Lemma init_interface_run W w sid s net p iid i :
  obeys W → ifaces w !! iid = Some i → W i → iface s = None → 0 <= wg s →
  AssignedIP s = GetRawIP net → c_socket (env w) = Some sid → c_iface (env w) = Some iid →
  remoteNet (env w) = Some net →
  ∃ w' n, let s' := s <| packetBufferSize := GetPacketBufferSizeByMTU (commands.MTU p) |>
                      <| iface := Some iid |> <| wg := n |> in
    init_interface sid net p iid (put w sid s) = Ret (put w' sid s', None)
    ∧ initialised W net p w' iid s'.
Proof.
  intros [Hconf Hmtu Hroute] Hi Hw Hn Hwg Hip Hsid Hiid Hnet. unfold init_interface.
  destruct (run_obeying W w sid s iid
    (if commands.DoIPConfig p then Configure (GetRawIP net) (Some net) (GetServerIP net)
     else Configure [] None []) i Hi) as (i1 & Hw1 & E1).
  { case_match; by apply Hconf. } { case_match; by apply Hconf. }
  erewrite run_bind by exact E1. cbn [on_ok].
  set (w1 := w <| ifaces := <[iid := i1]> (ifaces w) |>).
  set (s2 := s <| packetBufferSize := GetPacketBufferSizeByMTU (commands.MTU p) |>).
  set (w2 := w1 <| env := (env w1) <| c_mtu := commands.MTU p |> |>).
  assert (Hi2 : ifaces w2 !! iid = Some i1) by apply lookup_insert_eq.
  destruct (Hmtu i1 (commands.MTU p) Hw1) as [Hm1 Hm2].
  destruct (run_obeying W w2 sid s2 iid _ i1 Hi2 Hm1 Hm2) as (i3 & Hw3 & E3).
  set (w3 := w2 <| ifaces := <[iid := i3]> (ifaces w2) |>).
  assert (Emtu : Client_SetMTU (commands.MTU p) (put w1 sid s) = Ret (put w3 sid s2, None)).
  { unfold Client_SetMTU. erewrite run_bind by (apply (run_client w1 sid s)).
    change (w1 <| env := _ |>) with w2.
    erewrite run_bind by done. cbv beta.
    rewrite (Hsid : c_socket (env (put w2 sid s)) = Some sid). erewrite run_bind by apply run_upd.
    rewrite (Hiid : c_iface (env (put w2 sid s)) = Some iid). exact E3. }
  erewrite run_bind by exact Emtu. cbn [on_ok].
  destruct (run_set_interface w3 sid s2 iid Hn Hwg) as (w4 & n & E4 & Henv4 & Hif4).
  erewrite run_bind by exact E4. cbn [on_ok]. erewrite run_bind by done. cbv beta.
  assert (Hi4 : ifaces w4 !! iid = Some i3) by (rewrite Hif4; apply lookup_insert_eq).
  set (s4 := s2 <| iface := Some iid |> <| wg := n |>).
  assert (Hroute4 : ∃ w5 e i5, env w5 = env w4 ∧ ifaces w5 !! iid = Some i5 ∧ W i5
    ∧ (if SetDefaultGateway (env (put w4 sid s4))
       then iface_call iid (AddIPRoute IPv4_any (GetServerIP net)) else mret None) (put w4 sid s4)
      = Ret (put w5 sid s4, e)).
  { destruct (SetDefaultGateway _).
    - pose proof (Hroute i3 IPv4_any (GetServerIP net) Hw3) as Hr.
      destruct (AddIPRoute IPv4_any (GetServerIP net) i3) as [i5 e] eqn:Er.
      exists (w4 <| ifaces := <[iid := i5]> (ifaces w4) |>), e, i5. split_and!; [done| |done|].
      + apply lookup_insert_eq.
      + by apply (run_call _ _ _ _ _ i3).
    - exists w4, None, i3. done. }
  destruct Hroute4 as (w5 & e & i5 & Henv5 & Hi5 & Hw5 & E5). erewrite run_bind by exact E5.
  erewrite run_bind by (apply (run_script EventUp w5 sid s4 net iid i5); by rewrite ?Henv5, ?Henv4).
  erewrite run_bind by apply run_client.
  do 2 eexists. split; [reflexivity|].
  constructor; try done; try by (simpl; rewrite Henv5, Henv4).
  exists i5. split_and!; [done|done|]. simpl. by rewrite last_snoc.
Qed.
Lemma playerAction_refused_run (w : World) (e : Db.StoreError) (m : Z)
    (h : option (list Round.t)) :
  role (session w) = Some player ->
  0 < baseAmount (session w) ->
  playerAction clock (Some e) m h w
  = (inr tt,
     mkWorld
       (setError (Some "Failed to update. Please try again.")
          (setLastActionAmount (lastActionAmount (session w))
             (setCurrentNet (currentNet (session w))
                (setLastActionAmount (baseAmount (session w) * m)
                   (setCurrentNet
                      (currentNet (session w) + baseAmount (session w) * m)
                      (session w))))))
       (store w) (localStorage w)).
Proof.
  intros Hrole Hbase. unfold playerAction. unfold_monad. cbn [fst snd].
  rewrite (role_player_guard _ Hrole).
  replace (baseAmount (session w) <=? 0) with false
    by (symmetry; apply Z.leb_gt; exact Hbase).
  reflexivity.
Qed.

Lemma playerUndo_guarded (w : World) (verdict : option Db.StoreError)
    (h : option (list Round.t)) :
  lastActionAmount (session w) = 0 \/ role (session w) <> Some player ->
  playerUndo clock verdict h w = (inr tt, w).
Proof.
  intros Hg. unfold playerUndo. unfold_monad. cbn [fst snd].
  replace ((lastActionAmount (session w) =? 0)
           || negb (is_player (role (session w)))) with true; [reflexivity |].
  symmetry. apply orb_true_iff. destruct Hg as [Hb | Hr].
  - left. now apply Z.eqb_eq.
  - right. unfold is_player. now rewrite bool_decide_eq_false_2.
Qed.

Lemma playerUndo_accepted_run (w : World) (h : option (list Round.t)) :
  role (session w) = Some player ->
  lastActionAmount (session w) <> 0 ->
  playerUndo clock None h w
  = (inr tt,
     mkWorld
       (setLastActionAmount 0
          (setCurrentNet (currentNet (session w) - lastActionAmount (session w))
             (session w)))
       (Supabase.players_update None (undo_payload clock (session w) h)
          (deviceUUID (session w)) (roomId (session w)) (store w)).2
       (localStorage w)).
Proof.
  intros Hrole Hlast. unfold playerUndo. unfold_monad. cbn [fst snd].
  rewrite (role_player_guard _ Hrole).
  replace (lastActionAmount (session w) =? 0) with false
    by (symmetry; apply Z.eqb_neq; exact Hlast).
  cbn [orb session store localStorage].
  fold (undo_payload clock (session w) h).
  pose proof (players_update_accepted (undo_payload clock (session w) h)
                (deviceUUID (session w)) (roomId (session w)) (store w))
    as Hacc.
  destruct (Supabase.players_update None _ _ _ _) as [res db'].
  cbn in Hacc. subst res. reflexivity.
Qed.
----------------
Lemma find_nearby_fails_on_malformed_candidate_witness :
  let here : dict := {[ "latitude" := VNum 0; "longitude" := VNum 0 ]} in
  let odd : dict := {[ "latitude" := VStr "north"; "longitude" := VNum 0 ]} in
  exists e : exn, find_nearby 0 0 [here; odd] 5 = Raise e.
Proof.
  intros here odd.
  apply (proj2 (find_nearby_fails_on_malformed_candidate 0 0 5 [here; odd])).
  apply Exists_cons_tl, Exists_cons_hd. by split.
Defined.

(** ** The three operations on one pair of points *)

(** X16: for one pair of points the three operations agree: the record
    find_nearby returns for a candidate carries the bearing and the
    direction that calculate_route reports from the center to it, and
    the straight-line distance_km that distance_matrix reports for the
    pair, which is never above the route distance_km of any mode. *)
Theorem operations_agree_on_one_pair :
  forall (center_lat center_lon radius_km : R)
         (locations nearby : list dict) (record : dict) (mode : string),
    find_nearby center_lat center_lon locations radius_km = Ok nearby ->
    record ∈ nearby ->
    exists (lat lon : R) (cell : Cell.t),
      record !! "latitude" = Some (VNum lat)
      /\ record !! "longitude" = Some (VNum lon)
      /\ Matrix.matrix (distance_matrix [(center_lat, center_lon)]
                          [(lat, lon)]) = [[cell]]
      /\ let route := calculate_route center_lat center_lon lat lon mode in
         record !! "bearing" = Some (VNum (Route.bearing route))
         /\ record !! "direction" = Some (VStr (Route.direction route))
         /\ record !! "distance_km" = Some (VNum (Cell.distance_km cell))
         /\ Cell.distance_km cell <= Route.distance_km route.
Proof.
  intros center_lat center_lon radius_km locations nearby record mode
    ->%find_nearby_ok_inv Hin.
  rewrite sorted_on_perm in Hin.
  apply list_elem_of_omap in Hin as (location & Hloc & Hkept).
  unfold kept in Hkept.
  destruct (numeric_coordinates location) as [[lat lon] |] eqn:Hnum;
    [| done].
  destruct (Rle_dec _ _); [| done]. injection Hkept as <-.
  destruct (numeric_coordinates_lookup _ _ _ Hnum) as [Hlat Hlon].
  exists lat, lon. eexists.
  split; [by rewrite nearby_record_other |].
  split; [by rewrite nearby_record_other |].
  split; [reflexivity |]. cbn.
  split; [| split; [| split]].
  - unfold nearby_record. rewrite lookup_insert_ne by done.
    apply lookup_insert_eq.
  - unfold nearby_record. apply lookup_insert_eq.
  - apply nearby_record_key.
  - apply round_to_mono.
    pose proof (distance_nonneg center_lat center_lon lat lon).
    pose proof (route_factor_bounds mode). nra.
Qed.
----------------
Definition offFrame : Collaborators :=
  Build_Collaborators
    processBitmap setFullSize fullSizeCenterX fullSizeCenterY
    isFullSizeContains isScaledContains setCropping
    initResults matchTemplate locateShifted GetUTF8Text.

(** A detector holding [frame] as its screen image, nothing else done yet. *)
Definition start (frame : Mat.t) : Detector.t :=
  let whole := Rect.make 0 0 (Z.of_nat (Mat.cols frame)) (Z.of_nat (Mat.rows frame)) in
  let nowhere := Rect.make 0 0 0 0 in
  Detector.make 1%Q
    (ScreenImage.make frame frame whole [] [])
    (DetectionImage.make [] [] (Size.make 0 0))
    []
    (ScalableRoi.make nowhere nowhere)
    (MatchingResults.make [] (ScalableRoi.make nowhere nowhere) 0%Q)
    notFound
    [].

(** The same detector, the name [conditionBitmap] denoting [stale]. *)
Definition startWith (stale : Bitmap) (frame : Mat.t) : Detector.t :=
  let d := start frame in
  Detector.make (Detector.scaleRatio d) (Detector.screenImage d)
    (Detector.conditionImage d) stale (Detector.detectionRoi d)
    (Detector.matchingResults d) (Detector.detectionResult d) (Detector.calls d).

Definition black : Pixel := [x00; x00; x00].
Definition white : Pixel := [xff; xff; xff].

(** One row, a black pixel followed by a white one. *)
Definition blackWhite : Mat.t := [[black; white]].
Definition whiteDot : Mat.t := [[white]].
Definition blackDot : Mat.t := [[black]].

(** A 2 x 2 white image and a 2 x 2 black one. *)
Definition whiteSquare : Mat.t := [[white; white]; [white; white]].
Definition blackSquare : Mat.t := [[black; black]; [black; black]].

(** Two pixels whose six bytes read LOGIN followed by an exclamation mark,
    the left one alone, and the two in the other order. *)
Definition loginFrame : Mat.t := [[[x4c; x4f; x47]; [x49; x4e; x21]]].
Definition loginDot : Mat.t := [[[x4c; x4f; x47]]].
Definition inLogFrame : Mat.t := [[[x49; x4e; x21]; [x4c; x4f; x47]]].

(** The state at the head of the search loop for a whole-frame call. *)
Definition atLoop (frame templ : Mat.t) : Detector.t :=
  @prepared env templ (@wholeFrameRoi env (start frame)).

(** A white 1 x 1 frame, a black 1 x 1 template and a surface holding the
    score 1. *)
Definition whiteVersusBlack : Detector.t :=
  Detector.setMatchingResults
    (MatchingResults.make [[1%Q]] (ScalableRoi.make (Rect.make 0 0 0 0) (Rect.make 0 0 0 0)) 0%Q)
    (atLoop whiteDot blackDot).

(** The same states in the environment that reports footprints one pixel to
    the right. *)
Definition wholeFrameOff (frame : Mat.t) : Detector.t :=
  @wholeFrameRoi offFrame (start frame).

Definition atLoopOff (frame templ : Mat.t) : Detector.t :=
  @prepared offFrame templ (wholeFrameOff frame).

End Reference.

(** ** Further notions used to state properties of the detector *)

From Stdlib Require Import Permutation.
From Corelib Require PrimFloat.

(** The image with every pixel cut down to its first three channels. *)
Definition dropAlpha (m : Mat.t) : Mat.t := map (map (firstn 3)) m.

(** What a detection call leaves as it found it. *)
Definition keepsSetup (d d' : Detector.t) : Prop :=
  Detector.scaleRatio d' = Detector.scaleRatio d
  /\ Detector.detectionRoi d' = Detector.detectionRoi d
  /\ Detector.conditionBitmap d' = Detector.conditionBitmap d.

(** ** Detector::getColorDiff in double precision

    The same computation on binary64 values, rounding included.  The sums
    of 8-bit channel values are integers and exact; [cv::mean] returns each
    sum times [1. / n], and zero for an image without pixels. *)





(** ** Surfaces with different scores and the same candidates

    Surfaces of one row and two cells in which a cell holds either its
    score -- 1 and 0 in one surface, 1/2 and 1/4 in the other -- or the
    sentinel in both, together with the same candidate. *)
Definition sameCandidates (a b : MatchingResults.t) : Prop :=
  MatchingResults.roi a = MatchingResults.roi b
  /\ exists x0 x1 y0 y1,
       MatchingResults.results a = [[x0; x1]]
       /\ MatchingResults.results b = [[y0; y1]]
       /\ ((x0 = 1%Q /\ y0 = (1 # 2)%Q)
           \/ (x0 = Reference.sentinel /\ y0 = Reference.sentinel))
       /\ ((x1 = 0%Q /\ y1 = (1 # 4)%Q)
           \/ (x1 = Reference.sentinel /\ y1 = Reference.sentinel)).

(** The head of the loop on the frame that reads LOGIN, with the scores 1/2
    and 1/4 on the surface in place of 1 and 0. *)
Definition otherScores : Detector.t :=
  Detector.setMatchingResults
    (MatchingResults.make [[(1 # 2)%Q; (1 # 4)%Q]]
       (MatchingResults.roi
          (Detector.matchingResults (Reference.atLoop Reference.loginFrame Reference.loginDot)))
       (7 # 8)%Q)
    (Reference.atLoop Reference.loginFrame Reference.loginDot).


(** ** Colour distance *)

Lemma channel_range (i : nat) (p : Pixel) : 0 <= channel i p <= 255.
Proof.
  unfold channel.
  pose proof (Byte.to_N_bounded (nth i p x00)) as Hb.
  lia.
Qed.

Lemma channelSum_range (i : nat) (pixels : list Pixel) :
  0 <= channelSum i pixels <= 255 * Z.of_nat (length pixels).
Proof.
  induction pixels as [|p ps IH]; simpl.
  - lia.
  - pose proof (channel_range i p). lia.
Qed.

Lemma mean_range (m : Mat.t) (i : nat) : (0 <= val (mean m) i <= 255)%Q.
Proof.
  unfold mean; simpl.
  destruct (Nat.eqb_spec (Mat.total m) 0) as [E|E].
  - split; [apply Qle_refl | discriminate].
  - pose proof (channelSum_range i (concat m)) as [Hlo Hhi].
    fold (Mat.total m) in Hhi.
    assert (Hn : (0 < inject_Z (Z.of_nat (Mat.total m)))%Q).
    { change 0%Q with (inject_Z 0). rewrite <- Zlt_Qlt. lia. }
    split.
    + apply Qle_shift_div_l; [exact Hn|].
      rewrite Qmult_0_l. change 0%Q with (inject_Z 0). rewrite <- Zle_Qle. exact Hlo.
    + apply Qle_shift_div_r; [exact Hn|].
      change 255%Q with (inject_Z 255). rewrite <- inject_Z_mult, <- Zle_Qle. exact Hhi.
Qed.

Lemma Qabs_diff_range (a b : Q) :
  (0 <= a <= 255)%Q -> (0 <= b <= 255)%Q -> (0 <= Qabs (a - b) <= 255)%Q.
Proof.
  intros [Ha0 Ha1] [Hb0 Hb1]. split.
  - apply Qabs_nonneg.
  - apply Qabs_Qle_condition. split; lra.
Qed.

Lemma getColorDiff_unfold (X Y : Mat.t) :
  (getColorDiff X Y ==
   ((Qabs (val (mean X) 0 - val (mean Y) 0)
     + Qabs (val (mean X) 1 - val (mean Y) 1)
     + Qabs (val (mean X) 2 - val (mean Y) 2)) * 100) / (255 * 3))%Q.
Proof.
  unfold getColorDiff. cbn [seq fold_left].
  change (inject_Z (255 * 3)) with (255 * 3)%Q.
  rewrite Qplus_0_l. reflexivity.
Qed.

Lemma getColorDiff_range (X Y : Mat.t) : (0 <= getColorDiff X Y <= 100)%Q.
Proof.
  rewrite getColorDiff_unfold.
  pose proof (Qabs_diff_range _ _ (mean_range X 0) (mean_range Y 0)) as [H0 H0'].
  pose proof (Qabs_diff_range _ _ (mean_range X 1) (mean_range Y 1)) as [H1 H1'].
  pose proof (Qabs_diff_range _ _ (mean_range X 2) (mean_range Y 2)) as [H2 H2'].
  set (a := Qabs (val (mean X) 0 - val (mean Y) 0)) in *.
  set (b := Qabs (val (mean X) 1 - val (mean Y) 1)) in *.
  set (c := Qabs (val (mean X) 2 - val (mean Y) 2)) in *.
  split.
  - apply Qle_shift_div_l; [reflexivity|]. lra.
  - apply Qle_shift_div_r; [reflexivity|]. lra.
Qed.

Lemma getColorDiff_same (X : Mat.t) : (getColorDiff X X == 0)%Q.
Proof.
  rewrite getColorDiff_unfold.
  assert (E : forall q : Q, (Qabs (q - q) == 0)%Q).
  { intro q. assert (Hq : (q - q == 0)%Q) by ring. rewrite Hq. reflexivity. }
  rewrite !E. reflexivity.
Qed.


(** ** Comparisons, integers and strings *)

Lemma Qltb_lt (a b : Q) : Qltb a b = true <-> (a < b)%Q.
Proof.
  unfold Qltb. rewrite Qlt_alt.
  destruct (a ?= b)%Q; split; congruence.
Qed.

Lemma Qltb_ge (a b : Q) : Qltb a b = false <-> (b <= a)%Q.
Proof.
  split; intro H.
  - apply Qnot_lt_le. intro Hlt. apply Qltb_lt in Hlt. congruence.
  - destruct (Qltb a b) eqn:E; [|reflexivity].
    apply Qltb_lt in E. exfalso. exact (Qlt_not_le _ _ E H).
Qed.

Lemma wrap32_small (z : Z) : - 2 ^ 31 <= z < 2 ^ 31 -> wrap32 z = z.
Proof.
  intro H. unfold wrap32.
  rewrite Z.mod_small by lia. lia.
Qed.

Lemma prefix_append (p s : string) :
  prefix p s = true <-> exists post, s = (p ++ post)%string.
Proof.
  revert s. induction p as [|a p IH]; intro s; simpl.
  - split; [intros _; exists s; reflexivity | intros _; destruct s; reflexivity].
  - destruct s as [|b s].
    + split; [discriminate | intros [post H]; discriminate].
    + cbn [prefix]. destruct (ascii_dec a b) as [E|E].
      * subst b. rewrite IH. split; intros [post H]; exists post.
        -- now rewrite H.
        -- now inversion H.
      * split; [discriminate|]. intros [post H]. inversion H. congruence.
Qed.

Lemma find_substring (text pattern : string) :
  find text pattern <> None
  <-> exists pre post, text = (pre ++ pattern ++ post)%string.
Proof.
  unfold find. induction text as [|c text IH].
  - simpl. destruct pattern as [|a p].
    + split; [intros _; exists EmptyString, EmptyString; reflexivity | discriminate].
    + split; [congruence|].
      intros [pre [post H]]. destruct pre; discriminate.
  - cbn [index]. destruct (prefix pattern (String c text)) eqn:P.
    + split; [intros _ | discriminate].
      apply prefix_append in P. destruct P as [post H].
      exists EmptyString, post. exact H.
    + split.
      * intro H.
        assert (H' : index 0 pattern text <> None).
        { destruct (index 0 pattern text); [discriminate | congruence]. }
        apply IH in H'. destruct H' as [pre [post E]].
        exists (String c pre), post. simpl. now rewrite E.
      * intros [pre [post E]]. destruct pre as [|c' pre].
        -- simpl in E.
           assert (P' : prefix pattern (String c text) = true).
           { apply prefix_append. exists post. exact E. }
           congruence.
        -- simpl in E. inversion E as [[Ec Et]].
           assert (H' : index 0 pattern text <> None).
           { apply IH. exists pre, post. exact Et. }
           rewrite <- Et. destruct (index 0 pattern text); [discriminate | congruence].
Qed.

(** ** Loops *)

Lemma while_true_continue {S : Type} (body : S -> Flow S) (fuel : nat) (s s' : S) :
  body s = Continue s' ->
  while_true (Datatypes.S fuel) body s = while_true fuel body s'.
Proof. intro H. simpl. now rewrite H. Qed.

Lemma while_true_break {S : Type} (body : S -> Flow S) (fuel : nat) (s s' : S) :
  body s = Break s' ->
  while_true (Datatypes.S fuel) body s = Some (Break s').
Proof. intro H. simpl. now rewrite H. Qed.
----------------
Problem to solve → Within the data above, the lines from the one with "rewrite Z.mod_small by lia. lia." to the one with "- destruct s as [|b s]." must be repeated exactly; no other line belongs in the answer.

Output below →
  rewrite Z.mod_small by lia. lia.
Qed.

Lemma prefix_append (p s : string) :
  prefix p s = true <-> exists post, s = (p ++ post)%string.
Proof.
  revert s. induction p as [|a p IH]; intro s; simpl.
  - split; [intros _; exists s; reflexivity | intros _; destruct s; reflexivity].
  - destruct s as [|b s].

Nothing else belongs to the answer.